Tuesday, May 10, 2011

How Much Debt is Repaid in a Chapter 13 Bankruptcy?

This is a very common question about chapter 13. You might think it has everything to do with how much you owe, but you would be wrong.

The amount of debt that you pay back in a chapter 13 bankruptcy plan has much more to do with how much you earn, not what you owe. Here's an introduction to how it works.

The Repayment Plan
When you file for chapter 13 bankruptcy, you must submit to the trustee (the lawyer appointed by the court to administer your case) and the court, a "Repayment Plan". The name is a little misleading because it implies you must repay your debts, but this is not entirely true. What you must do is repay as much of your debts as possible given your disposable income.

Your Disposable Income
The amount of money you have left each month, after taxes, after your monthly expenses like rent or mortgage, utility bills, etc is your disposable income. This is the money available to be used for your repayment plan.

To better illustrate, imagine you earn $5,000 per month after taxes. Your mortgage is $2,500, utility bills add up to $300, car payment is $500, groceries are $500 and other bills are $200. That leaves you with $1,000 of "disposable income". You do not include credit card or any other unsecured debt payments.

Is That It?
Not quite. You do have to consider the different types of debt you owe, their "priority" level and which must be repaid first and/or in full.
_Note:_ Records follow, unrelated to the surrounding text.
(* ===== verification/Switching.v ===== *)
(** * The scheduler with the assembly switch

    [schedule] of scheduler.c together with [switch_process] of switch.asm.  The switch
    saves into the PCB that [get_current_process] gives, and nothing on this path ever
    moves [current_process]: the theorem says what becomes of the process it names. *)

From S2P Require Import Prelude Memory Types Machine Screen Interrupts Process Scheduler Asm.
Import ProcessH.

(** ** What keeps [current_process] *)

Class KeepsCurrent {A} (c : K A) : Prop :=
  keeps_current : ∀ k a k', c k = Done a k' → current_process (k_proc k') = current_process (k_proc k).

#[export] Instance keeps_current_ret {A} (a : A) : KeepsCurrent (ret a).
Proof. by intros k b k' [_ <-]%Done_inj. Qed.

#[export] Instance keeps_current_gets {A} (f : kernel → A) : KeepsCurrent (gets f).
Proof. by intros k b k' [_ <-]%Done_inj. Qed.

#[export] Instance keeps_current_fault {A} : KeepsCurrent (fault : K A).
Proof. by intros k b k' E. Qed.

#[export] Instance keeps_current_spin {A} : KeepsCurrent (spin : K A).
Proof. by intros k b k' E. Qed.

#[export] Instance keeps_current_bind {A B} (c : K A) (f : A → K B) :
  KeepsCurrent c → (∀ a, KeepsCurrent (f a)) → KeepsCurrent (bind c f).
Proof.
  intros Hc Hf k b k' (a & k1 & E1 & E2)%bind_done_inv.
  rewrite <- (Hc _ _ _ E1). exact (Hf a _ _ _ E2).
Qed.

#[export] Instance keeps_current_put_pcb i f : KeepsCurrent (put_pcb i f).
Proof. by intros k b k' [_ <-]%Done_inj. Qed.

#[export] Instance keeps_current_upd_sched f : KeepsCurrent (upd_sched f).
Proof. by intros k b k' [_ <-]%Done_inj. Qed.

#[export] Instance keeps_current_load32 a : KeepsCurrent (load32 a).
Proof. apply _. Qed.

#[export] Instance keeps_current_store32 a v : KeepsCurrent (store32 a v).
Proof. by intros k b k' [_ <-]%Done_inj. Qed.

(** Tries the instances, and splits the conditionals in between. *)
Ltac keeps_current_tac :=
  repeat match goal with
  | |- KeepsCurrent _ => apply _
  | |- KeepsCurrent (bind _ _) => apply keeps_current_bind; [|intros ?]
  | |- KeepsCurrent (match ?x with _ => _ end) => destruct x
  end.

#[export] Instance keeps_current_add p : KeepsCurrent (Scheduler.add_to_ready_queue p).
Proof. unfold Scheduler.add_to_ready_queue. keeps_current_tac. Qed.

#[export] Instance keeps_current_remove fuel p : KeepsCurrent (remove_from_ready_queue fuel p).
Proof. unfold remove_from_ready_queue. keeps_current_tac. Qed.

(** ** The switch on the kernel state *)

Section Switching.
Context `{CallAbi, TableAt}.

Lemma keeps_current_run l c : Forall (λ i : instr, ∀ c, KeepsCurrent (i c)) l → KeepsCurrent (run l c).
Proof.
  intros Hl. revert c. induction Hl as [|i l Hi _ IH]; intros c; [apply keeps_current_ret|].
  change (run (i :: l) c) with (bind (i c) (run l)). apply _.
Qed.

#[export] Instance keeps_current_push v c : KeepsCurrent (push_val v c).
Proof. unfold push_val. apply _. Qed.

#[export] Instance keeps_current_pop f c : KeepsCurrent (pop_to f c).
Proof. unfold pop_to. apply _. Qed.

#[export] Instance keeps_current_put f a v : KeepsCurrent (put_field f a v).
Proof. unfold put_field. destruct (slot_of a); [|apply _]. by intros k b k' [_ <-]%Done_inj. Qed.

#[export] Instance keeps_current_get f a : KeepsCurrent (get_field f a).
Proof. unfold get_field. keeps_current_tac. Qed.

#[export] Instance keeps_current_save c : KeepsCurrent (run save_context c).
Proof.
  apply keeps_current_run. unfold save_context, push, pushfd. repeat (constructor; [intros; apply _|]). constructor.
Qed.

#[export] Instance keeps_current_restore c : KeepsCurrent (run restore_context c).
Proof.
  apply keeps_current_run. unfold restore_context, pop, popfd, ret_near.
  repeat (constructor; [intros; apply _|]). constructor.
Qed.

#[export] Instance keeps_current_load_new c : KeepsCurrent (load_new c).
Proof. unfold load_new, test_eax. keeps_current_tac. Qed.

#[export] Instance keeps_current_switch c : KeepsCurrent (Asm.switch_process c).
Proof. unfold Asm.switch_process, call_get_current, get_current_process, test_eax. keeps_current_tac. Qed.

(** [switch_process(p)] as the scheduler sees it: what it does to the kernel state when
    the processor enters it with the registers [entry p k]. *)
Definition asm_switch (entry : option nat → kernel → cpu) (p : option nat) : K unit := λ k,
  (Asm.switch_process (entry p k) ;;; ret tt) k.

#[export] Instance keeps_current_asm entry p : KeepsCurrent (asm_switch entry p).
Proof. intros k. exact (keeps_current (c := Asm.switch_process (entry p k) ;;; ret tt) k). Qed.

End Switching.

(** ** The scheduler *)

Section Scheduler.
Variables (idle : option nat) (ticks : K unit).
Hypothesis ticks_keep : KeepsCurrent ticks.

(** scheduler.c with a given [switch_process]. *)
Definition env_with (switch : option nat → K unit) : SchedEnv :=
  {| init_process := idle; Scheduler.switch_process := switch; update_ticks := ticks |}.

(** The entries of scheduler.c that switch. *)
Inductive entry_point := e_schedule | e_yield | e_tick.

Definition enter (switch : option nat → K unit) (fuel : nat) (e : entry_point) : K unit :=
  match e with
  | e_schedule => @schedule (env_with switch) fuel
  | e_yield => @Scheduler.yield (env_with switch) fuel
  | e_tick => @timer_tick_handler (env_with switch) fuel
  end.

#[local] Instance keeps_current_wake fuel tick prev proc : KeepsCurrent (wake_loop fuel tick prev proc).
Proof.
  revert prev proc. induction fuel as [|fuel IH]; intros prev proc; cbn [wake_loop]; [keeps_current_tac|].
  destruct proc as [i|]; [|apply _]. apply keeps_current_bind; [|intros []; apply IH].
  unfold wake_step. keeps_current_tac.
Qed.

Lemma keeps_current_enter switch fuel e :
  (∀ p, KeepsCurrent (switch p)) → KeepsCurrent (enter switch fuel e).
Proof.
  intros Hs. assert (KeepsCurrent (@schedule (env_with switch) fuel)).
  { unfold schedule, pick_next, get_current_process. cbn [Scheduler.switch_process env_with]. keeps_current_tac. }
  destruct e; cbn [enter]; [done| |].
  - unfold Scheduler.yield, get_current_process. keeps_current_tac.
  - unfold timer_tick_handler. cbn [update_ticks env_with]. keeps_current_tac.
Qed.

Lemma schedule_agrees sw1 sw2 fuel k :
  (∀ p, p ≠ current_process (k_proc k) → sw1 p = sw2 p) →
  @schedule (env_with sw1) fuel k = @schedule (env_with sw2) fuel k.
Proof.
  intros Hsw. unfold schedule, get_current_process. rewrite !bind_gets.
  assert (Hp : @pick_next (env_with sw1) fuel (current_process (k_proc k)) k =
               @pick_next (env_with sw2) fuel (current_process (k_proc k)) k).
  { unfold pick_next. cbn [init_process Scheduler.switch_process env_with is_user].
    do 5 (apply bind_ext; intros ???). clear -Hsw.
    case_bool_decide as Hne; [|done]. by rewrite Hsw. }
  destruct (current_process (k_proc k)) as [c|]; [|exact Hp].
  change (@is_user (env_with sw1)) with (@is_user (env_with sw2)).
  by destruct (_ && _).
Qed.

Lemma enter_agrees sw1 sw2 fuel e k :
  (∀ p, p ≠ current_process (k_proc k) → sw1 p = sw2 p) →
  enter sw1 fuel e k = enter sw2 fuel e k.
Proof.
  intros Hsw. destruct e; cbn [enter]; [by apply schedule_agrees| |].
  - unfold Scheduler.yield. apply bind_ext. intros c k1 E. apply bind_ext. intros [] k2 E2.
    apply schedule_agrees. apply Done_inj in E as [<- <-].
    unshelve eapply keeps_current in E2; [keeps_current_tac|]. by rewrite E2.
  - unfold timer_tick_handler. cbn [update_ticks env_with].
    apply bind_ext; intros [] k1 E1. apply bind_ext; intros [] k2 E2. apply bind_ext; intros s k3 E3.
    apply bind_ext; intros [] k4 E4. apply schedule_agrees.
    apply keeps_current in E1, E2, E3, E4; [|apply _..].
    intros p Hp. apply Hsw. congruence.
Qed.

End Scheduler.

(** ** Theorem *)

Section Never.
Context `{CallAbi, TableAt}.
Variables (idle : option nat) (ticks : K unit) (entry : option nat → kernel → cpu).

(** Entries of the scheduler, and steps of anything else that leaves
    [current_process] alone. *)
Inductive switching_step (k k' : kernel) : Prop :=
| st_enter fuel e : enter idle ticks (asm_switch entry) fuel e k = Done tt k' → switching_step k k'
| st_other : current_process (k_proc k') = current_process (k_proc k) → switching_step k k'.

(** The assembly switch, but one that faults when it is called for process [i]. *)
Definition never_to (i : nat) (p : option nat) : K unit :=
  if decide (p = Some i) then fault else asm_switch entry p.

(** C25: The process [i] that [current_process] names when scheduler.c takes over is
    not switched to again as long as only scheduler.c schedules: neither [schedule]
    nor the switch moves [current_process], which therefore names [i] after any number
    of switches, and [schedule] does not switch to the process it takes for the
    current one.  On every state that is reached, every entry of the scheduler does
    the same with a switch that would fault on [i].  Anything may run in between that
    leaves [current_process] alone; [scheduler_get_next] of process.c, which exit, wait
    and sleep call, moves it, and from then on the same holds of the process it names
    instead. *)
Theorem schedule_never_resumes i k0 k fuel e :
  KeepsCurrent ticks → current_process (k_proc k0) = Some i → rtc switching_step k0 k →
  current_process (k_proc k) = Some i ∧
  enter idle ticks (asm_switch entry) fuel e k = enter idle ticks (never_to i) fuel e k.
Proof.
  intros Ht Hi Hr. assert (Hc : current_process (k_proc k) = Some i).
  { induction Hr as [|k1 k2 k3 Hs _ IH]; [done|]. apply IH. destruct Hs as [f e' E|E]; [|congruence].
    rewrite (keeps_current (KeepsCurrent := keeps_current_enter idle ticks Ht _ f e' _) _ _ _ E). exact Hi. }
  split; [done|]. apply (enter_agrees idle ticks Ht). intros p Hp. unfold never_to.
  rewrite decide_False by congruence. done.
Qed.

End Never.

(** Process 1 runs and its slice is used up; process 2, which switched away earlier, is
    ready.  The switch is entered with the stack at 0x8000. *)
Definition switching_kernel : kernel :=
  set_sched (mk_sched (Some 2%nat) (Some 2%nat) None 0) asm_kernel.

Definition entry0 (_ : option nat) (_ : kernel) : cpu := cpu_at 0x8000.

(** The state in which process 2 has been resumed. *)
Definition switched_kernel : kernel :=
  after (@enter (Some 0%nat) (ret tt) (@asm_switch abi0 table0 entry0) 3 e_schedule) switching_kernel.

Lemma schedule_never_resumes_witness :
  kernel_esp (pcb (process_table (k_proc switched_kernel)) 1) = 0x8000 - 24 ∧
  current_process (k_proc switched_kernel) = Some 1%nat ∧
  enter (Some 0%nat) (ret tt) (@asm_switch abi0 table0 entry0) 3 e_tick switched_kernel =
  enter (Some 0%nat) (ret tt) (@never_to abi0 table0 entry0 1) 3 e_tick switched_kernel.
Proof.
  split; [vm_compute; reflexivity|].
  apply (@schedule_never_resumes abi0 table0 (Some 0%nat) (ret tt) entry0 1 switching_kernel);
    [apply _|vm_compute; reflexivity|].
  apply rtc_once. apply (st_enter _ _ _ _ _ 3 e_schedule). vm_compute. reflexivity.
Defined.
Typically, student loans, family support debts, recent tax debts and some others must be repaid in full. These are "priority" debts. Other debts, like credit cards, medical bills and personal loans will only be repaid as much as is left over after the priority debts.

Back to Our Example
In our example, we have $1,000 a month that we can use for the repayment plan. Let's also assume that there is a student loan and some tax debt that would require $500 per month to repay in full. In the repayment plan, $500 would go towards those. That leaves $500 for everything else, and this is where chapter 13 can become a very helpful tool.

Since the amount of disposable income is fixed, $500 will be all that is paid towards other "non-priority" debts. Even if you owe $50,000 in credit card debt, you would only pay $500 per month for the duration of the plan, usually three to five years.

Upon completion of the plan, any remaining debts are discharged. In our example above, $50,000 of credit card debt would probably cost around $1,200 per month to pay off in five years, but under chapter 13, $500 effectively does the same thing.

Now, this is very simplified explanation of how it works, but the key to take away is that in a chapter 13, you can still get a lot of your debts discharged, and you needn't repay everything. Not to mention you can save a home from foreclosure, protect all of your assets and even include past due mortgage payments in your plan.

Chapter 13 is a very effective debt reduction solution.